* _Exercise instructions_:
Would you please copy every line below that includes the string "Prop"?

* _Data supplied_:

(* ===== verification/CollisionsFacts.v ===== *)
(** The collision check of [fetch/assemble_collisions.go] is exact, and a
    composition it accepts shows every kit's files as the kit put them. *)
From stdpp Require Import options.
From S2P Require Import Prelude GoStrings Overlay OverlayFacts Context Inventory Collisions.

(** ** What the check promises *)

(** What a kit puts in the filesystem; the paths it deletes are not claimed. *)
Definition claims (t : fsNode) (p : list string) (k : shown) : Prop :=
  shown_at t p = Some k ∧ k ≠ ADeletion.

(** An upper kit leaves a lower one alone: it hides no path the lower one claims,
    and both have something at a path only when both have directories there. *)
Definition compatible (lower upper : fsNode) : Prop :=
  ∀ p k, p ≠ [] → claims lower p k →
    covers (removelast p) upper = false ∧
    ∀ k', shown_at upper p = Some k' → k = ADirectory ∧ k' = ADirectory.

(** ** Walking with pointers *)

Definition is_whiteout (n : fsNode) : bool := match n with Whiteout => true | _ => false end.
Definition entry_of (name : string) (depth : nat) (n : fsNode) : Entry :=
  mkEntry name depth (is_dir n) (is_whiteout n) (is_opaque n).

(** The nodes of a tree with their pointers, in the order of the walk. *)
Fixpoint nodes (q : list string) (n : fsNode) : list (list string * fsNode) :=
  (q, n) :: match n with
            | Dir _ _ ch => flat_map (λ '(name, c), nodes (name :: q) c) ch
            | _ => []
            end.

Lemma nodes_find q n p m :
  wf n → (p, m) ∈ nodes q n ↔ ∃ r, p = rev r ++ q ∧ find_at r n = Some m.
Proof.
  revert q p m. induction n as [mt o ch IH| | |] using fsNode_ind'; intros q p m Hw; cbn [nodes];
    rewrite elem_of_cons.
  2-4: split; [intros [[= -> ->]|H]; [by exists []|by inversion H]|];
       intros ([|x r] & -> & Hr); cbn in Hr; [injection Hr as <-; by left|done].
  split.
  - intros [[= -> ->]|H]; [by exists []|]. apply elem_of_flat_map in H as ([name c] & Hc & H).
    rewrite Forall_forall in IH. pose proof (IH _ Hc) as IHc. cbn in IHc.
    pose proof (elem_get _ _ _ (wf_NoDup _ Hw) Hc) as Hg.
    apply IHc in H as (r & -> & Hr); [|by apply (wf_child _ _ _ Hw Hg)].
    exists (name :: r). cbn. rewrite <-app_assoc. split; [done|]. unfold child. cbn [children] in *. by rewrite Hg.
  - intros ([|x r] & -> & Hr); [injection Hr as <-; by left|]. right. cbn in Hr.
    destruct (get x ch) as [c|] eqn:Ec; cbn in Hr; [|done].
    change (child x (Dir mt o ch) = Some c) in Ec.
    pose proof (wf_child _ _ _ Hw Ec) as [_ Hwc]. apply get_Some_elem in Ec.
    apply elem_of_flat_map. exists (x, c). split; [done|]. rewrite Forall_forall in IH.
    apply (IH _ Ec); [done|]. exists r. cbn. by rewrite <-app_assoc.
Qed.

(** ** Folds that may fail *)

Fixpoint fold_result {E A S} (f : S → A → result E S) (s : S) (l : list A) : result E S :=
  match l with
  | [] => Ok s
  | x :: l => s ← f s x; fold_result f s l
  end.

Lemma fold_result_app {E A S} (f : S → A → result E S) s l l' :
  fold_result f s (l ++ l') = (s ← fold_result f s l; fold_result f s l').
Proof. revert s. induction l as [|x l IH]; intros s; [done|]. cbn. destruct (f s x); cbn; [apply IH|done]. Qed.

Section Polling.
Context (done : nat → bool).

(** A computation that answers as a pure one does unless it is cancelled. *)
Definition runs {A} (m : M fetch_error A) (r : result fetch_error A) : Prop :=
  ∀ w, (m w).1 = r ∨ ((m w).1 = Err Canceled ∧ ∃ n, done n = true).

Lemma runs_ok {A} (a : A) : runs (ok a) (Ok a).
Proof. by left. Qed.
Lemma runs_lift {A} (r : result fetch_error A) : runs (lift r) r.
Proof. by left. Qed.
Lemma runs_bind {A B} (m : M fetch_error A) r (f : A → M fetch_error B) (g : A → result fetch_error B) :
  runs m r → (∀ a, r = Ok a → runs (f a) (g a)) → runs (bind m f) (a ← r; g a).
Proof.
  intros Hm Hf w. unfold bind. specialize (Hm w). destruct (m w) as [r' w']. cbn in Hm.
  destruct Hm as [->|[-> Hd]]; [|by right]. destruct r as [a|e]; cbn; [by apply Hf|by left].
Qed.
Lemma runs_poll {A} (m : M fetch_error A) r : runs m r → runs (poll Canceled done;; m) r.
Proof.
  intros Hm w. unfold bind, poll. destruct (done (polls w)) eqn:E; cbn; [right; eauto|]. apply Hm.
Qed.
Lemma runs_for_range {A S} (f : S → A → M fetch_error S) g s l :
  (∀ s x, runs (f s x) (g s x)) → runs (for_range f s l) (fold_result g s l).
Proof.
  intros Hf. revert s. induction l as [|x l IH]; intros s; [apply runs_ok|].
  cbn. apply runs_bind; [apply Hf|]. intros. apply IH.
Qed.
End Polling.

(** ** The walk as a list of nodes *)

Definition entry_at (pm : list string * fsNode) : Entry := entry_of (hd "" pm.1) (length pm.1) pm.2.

* _Answer to this task_:
Definition claims (t : fsNode) (p : list string) (k : shown) : Prop :=
Definition compatible (lower upper : fsNode) : Prop :=
Definition runs {A} (m : M fetch_error A) (r : result fetch_error A) : Prop :=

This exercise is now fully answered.